Zelensky,Trudeau talk crash punishment
IRAN ANNOUNCES ARRESTS FOR DOWNING OF PASSENGER PLANE
Ukraine’s President Volodymyr Zelensky says he and Prime Minister Justin Trudeau have discussed the need to “punish” the Iranians responsible for the downing of the Ukrainian airliner near Tehran last week that killed 176 people.
Zelensky was describing his latest conversation with Trudeau in a Twitter posting, hours after Iran announced arrests in the fatal crash. It came as Canada, Ukraine and their international allies prepared for a meeting on Thursday to push Iran for justice for the families of the people aboard the plane shot down by an Iranian surface-to-air missile.
“Our Ukrainian experts and diplomats are ready to collaborate closely with our Canadian counterparts in Tehran. I confirmed this to @JustinTrudeau once more. We will also coordinate efforts to punish those responsible for this tragedy,” Zelensky wrote.

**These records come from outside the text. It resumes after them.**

(** * Differentially private StandardScaler: incremental mean and variance

    A shallow embedding of [diffprivlib/models/standard_scaler.py]:
    the module-level combiner [_incremental_mean_and_var] and the method
    [StandardScaler.partial_fit].

    - NumPy [float64] values are IEEE 754 binary64 numbers, taken from the
      Standard Library's executable specification [SpecFloat] (one NaN,
      signed zeros and infinities, round to nearest even).
    - NumPy [int64] values are integers in [Z] with the wrap-around written
      out.
    - Exceptions and the mutation of [self] are threaded through a small
      state-and-exception monad; the state also keeps the log of the calls
      made to the two privatized statistic sources [nanmean] and [nanvar],
      which live outside this file of the repository and are parameters. *)

From Stdlib Require Import ZArith List Bool Lia.
From Stdlib Require Import SpecFloat.
Import ListNotations.
Open Scope Z_scope.

(** ** binary64 arithmetic *)

Definition float : Type := spec_float.

Module F64.
Definition prec : Z := 53.
Definition emax : Z := 1024.

Definition add : float -> float -> float := SFadd prec emax.
Definition sub : float -> float -> float := SFsub prec emax.
Definition mul : float -> float -> float := SFmul prec emax.
Definition div : float -> float -> float := SFdiv prec emax.
Definition sqrt : float -> float := SFsqrt prec emax.
Definition eqb : float -> float -> bool := SFeqb.

(** Conversion of an integer to the nearest binary64 number, as NumPy
    does when an [int64] operand meets a [float64] one. *)
Definition of_int (z : Z) : float := binary_normalize prec emax z 0 false.

Definition zero : float := S754_zero false.
Definition one : float := of_int 1.
Definition nan : float := S754_nan.
Definition inf : float := S754_infinity false.

Definition isnan (x : float) : bool :=
  match x with S754_nan => true | _ => false end.

(** [x ** 2]: NumPy evaluates a power with the scalar exponent 2 as a
    square, [x * x]. *)
Definition square (x : float) : float := mul x x.
End F64.

(** ** int64 arithmetic *)

Module I64.
Definition modulus : Z := 2 ^ 64.
Definition half : Z := 2 ^ 63.

Definition wrap (z : Z) : Z := (z + half) mod modulus - half.
Definition add (a b : Z) : Z := wrap (a + b).
Definition sub (a b : Z) : Z := wrap (a - b).

Definition in_range (z : Z) : Prop := - half <= z < half.
End I64.

(** ** Results and exceptions *)

Inductive exn : Type :=
| ValueError
| TypeError
| IndexError
| AttributeError.

Inductive res (A : Type) : Type :=
| Ok (a : A)
| Raise (e : exn).
Arguments Ok {A} a.
Arguments Raise {A} e.

(** ** Arrays *)

(** A value that is either a Python/NumPy float scalar or a one
    dimensional [float64] array. *)
Inductive farr : Type :=
| FScalar (x : float)
| FArray (xs : list float).

(** [n_samples_seen_] is either an integer scalar or a one dimensional
    [int64] array. *)
Inductive iarr : Type :=
| IScalar (n : Z)
| IArray (ns : list Z).

(** A two dimensional [float64] array of shape
    [(length rows, n_features)]. *)
Record array2 : Type := mkArray2 {
  n_features : nat;
  rows : list (list float)
}.

Definition shape0 (X : array2) : nat := length (rows X).
Definition shape1 (X : array2) : nat := n_features X.

Definition column (X : array2) (j : nat) : list float :=
  map (fun r => nth j r F64.nan) (rows X).

Definition tabulate {A : Type} (d : nat) (f : nat -> A) : list A :=
  map f (seq 0 d).

Fixpoint zip_with {A B C : Type} (f : A -> B -> C)
         (xs : list A) (ys : list B) : list C :=
  match xs, ys with
  | x :: xs', y :: ys' => f x y :: zip_with f xs' ys'
  | _, _ => []
  end.

(** NumPy broadcasting of two one dimensional arrays: equal lengths
    combine elementwise, a length-one array is stretched, anything else
    raises [ValueError]. *)
Definition broadcast2 {A B C : Type} (f : A -> B -> C)
           (xs : list A) (ys : list B) : res (list C) :=
  if Nat.eqb (length xs) (length ys) then Ok (zip_with f xs ys)
  else match xs, ys with
       | [x], _ => Ok (map (f x) ys)
       | _, [y] => Ok (map (fun x => f x y) xs)
       | _, _ => Raise ValueError
       end.

(** A binary ufunc on float operands. *)
Definition fbinop (f : float -> float -> float) (a b : farr) : res farr :=
  match a, b with
  | FScalar x, FScalar y => Ok (FScalar (f x y))
  | FScalar x, FArray ys => Ok (FArray (map (f x) ys))
  | FArray xs, FScalar y => Ok (FArray (map (fun x => f x y) xs))
  | FArray xs, FArray ys =>
      match broadcast2 f xs ys with
      | Ok zs => Ok (FArray zs)
      | Raise e => Raise e
      end
  end.

Definition fmap (f : float -> float) (a : farr) : farr :=
  match a with
  | FScalar x => FScalar (f x)
  | FArray xs => FArray (map f xs)
  end.

(** An [int64] array promoted to [float64]. *)
Definition to_float (ns : list Z) : farr := FArray (map F64.of_int ns).

(** [np.sum(~np.isnan(X), axis=0)] *)
Definition count_true (p : float -> bool) (xs : list float) : Z :=
  Z.of_nat (length (filter p xs)).

Definition count_not_nan (X : array2) : list Z :=
  tabulate (shape1 X) (fun j => count_true (fun x => negb (F64.isnan x)) (column X j)).

(** [np.isnan(X).sum(axis=0)] *)
Definition count_nan (X : array2) : list Z :=
  tabulate (shape1 X) (fun j => count_true F64.isnan (column X j)).

(** [a[mask] = b[mask]] for a boolean mask: the mask must have the length
    of both arrays. *)
Fixpoint mask_assign (a : list float) (mask : list bool) (b : list float)
  : list float :=
  match a, mask, b with
  | x :: a', m :: mask', y :: b' =>
      (if m then y else x) :: mask_assign a' mask' b'
  | _, _, _ => []
  end.

Definition setitem_mask (a : farr) (mask : list bool) (b : farr) : res farr :=
  match a, b with
  | FArray xs, FArray ys =>
      if Nat.eqb (length mask) (length xs) && Nat.eqb (length mask) (length ys)
      then Ok (FArray (mask_assign xs mask ys))
      else Raise IndexError
  | _, _ => Raise TypeError
  end.

(** [np.ptp] of an [int64] array: maximum minus minimum; an empty array
    has no maximum and raises [ValueError]. *)
Definition list_max (n : Z) (ns : list Z) : Z := fold_left Z.max ns n.
Definition list_min (n : Z) (ns : list Z) : Z := fold_left Z.min ns n.

Definition ptp (ns : list Z) : res Z :=
  match ns with
  | [] => Raise ValueError
  | n :: ns' => Ok (I64.sub (list_max n ns') (list_min n ns'))
  end.

(** One entry of a scale: a zero, of either sign, becomes 1. *)
Definition handle_zero (x : float) : float :=
  if F64.eqb x F64.zero then F64.one else x.

(** Modelled from the spec: [_handle_zeros_in_scale] is imported from
    scikit-learn and is not defined in this repository; the spec says that
    the scale has its zero values replaced by 1. *)
Definition _handle_zeros_in_scale (scale : farr) : farr := fmap handle_zero scale.

(** ** Noise-free statistic sources

    Exact, NaN-aware column statistics.  They stand in for the privatized
    sources when the development is run on concrete batches. *)

Definition not_nan (x : float) : bool := negb (F64.isnan x).

Definition fsum (xs : list float) : float := fold_left F64.add xs F64.zero.

Definition flen (xs : list float) : float := F64.of_int (Z.of_nat (length xs)).

Definition column_mean (xs : list float) : float :=
  let obs := filter not_nan xs in
  F64.div (fsum obs) (flen obs).

Definition column_var (xs : list float) : float :=
  let obs := filter not_nan xs in
  let m := column_mean xs in
  F64.div (fsum (map (fun x => F64.square (F64.sub x m)) obs)) (flen obs).

Definition exact_nanmean (k : nat) (X : array2) (eps : float) (rng : unit)
  : list float :=
  tabulate (shape1 X) (fun j => column_mean (column X j)).

Definition exact_nanvar (k : nat) (X : array2) (eps : float) (rng : unit)
  : list float :=
  tabulate (shape1 X) (fun j => column_var (column X j)).

(** A validator that accepts a rectangular batch with at least one sample
    and one feature and no infinite entry, and returns it unchanged. *)
Definition finite_or_nan (x : float) : bool :=
  match x with S754_infinity _ => false | _ => true end.

Definition valid_batch (X : array2) : bool :=
  negb (Nat.eqb (shape0 X) 0) && negb (Nat.eqb (shape1 X) 0) &&
  forallb (fun r => Nat.eqb (length r) (shape1 X) && forallb finite_or_nan r) (rows X).

Definition validate (copy : bool) (X : array2) : res array2 :=
  if valid_batch X then Ok X else Raise ValueError.

(** ** The combination formulas, feature by feature

    These follow the wording of the specification of the combiner
    (section 4.2); the theorems below compare them with what
    [_incremental_mean_and_var] computes. *)

Definition count_updated (countOld countNew : Z) : Z := I64.add countOld countNew.

Definition mean_updated (meanOld : float) (countOld : Z)
           (meanNew : float) (countNew : Z) : float :=
  let sumOld := F64.mul meanOld (F64.of_int countOld) in
  let sumNew := F64.mul meanNew (F64.of_int countNew) in
  F64.div (F64.add sumOld sumNew) (F64.of_int (count_updated countOld countNew)).

Definition unnorm_var_chan (meanOld varOld : float) (countOld : Z)
           (meanNew varNew : float) (countNew : Z) : float :=
  let sumOld := F64.mul meanOld (F64.of_int countOld) in
  let sumNew := F64.mul meanNew (F64.of_int countNew) in
  let unnormVarOld := F64.mul varOld (F64.of_int countOld) in
  let unnormVarNew := F64.mul varNew (F64.of_int countNew) in
  let ratio := F64.div (F64.of_int countOld) (F64.of_int countNew) in
  let countUpdated := F64.of_int (count_updated countOld countNew) in
  F64.add (F64.add unnormVarOld unnormVarNew)
          (F64.mul (F64.div ratio countUpdated)
                   (F64.square (F64.sub (F64.div sumOld ratio) sumNew))).

Definition unnorm_var_updated (meanOld varOld : float) (countOld : Z)
           (meanNew varNew : float) (countNew : Z) : float :=
  if Z.eqb countOld 0 then F64.mul varNew (F64.of_int countNew)
  else unnorm_var_chan meanOld varOld countOld meanNew varNew countNew.

Definition var_updated (meanOld varOld : float) (countOld : Z)
           (meanNew varNew : float) (countNew : Z) : float :=
  F64.div (unnorm_var_updated meanOld varOld countOld meanNew varNew countNew)
          (F64.of_int (count_updated countOld countNew)).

Zelensky and Trudeau also discussed “further co-ordination of efforts to ensure proper international legal liability of those responsible for the plane crash,” according to a more detailed Ukrainian government account of their call — their third in a week.
Trudeau asked Zelensky for assistance in dealing with Iranian authorities on the identification of the bodies of crash victims, including Canadian citizens, the readout said.
“Ukrainian experts and diplomats are ready to fully assist Canadian counterparts in Tehran,” Zelensky told Trudeau, according to the readout.
Trudeau’s office, in its summary of the call, said the two “underscored the need for a full, complete and credible investigation with international participation” to provide “answers, accountability and justice that all those affected by this tragedy deserve.”
The victims included 82 Iranians, 57 Canadians, 11 Ukrainians and nationals of Sweden, Afghanistan and Germany.
The Canadian government has said 138 of the passengers were bound for Canada. The Canadian Press has independently confirmed at least 86 victims with ties to Canada, many of them students and professors returning after spending the December break visiting relatives in Iran.
There were few details of the specific charges announced Tuesday by an Iranian judiciary spokesman. The announcement followed a surge of angry protests in Iran over the downing of the Ukraine International Airlines plane, and after Iran denied for three days that its Islamic Revolutionary Guard Corps had shot it down.
“The judiciary should form a special court with a ranking judge and dozens of experts,” President Hassan Rouhani said in a televised address to the Iranian people. “This is not an ordinary case. The entire the world will be watching this court.”
Rouhani called the incident “a painful and unforgivable” mistake and promised that his administration would pursue the case “by all means.”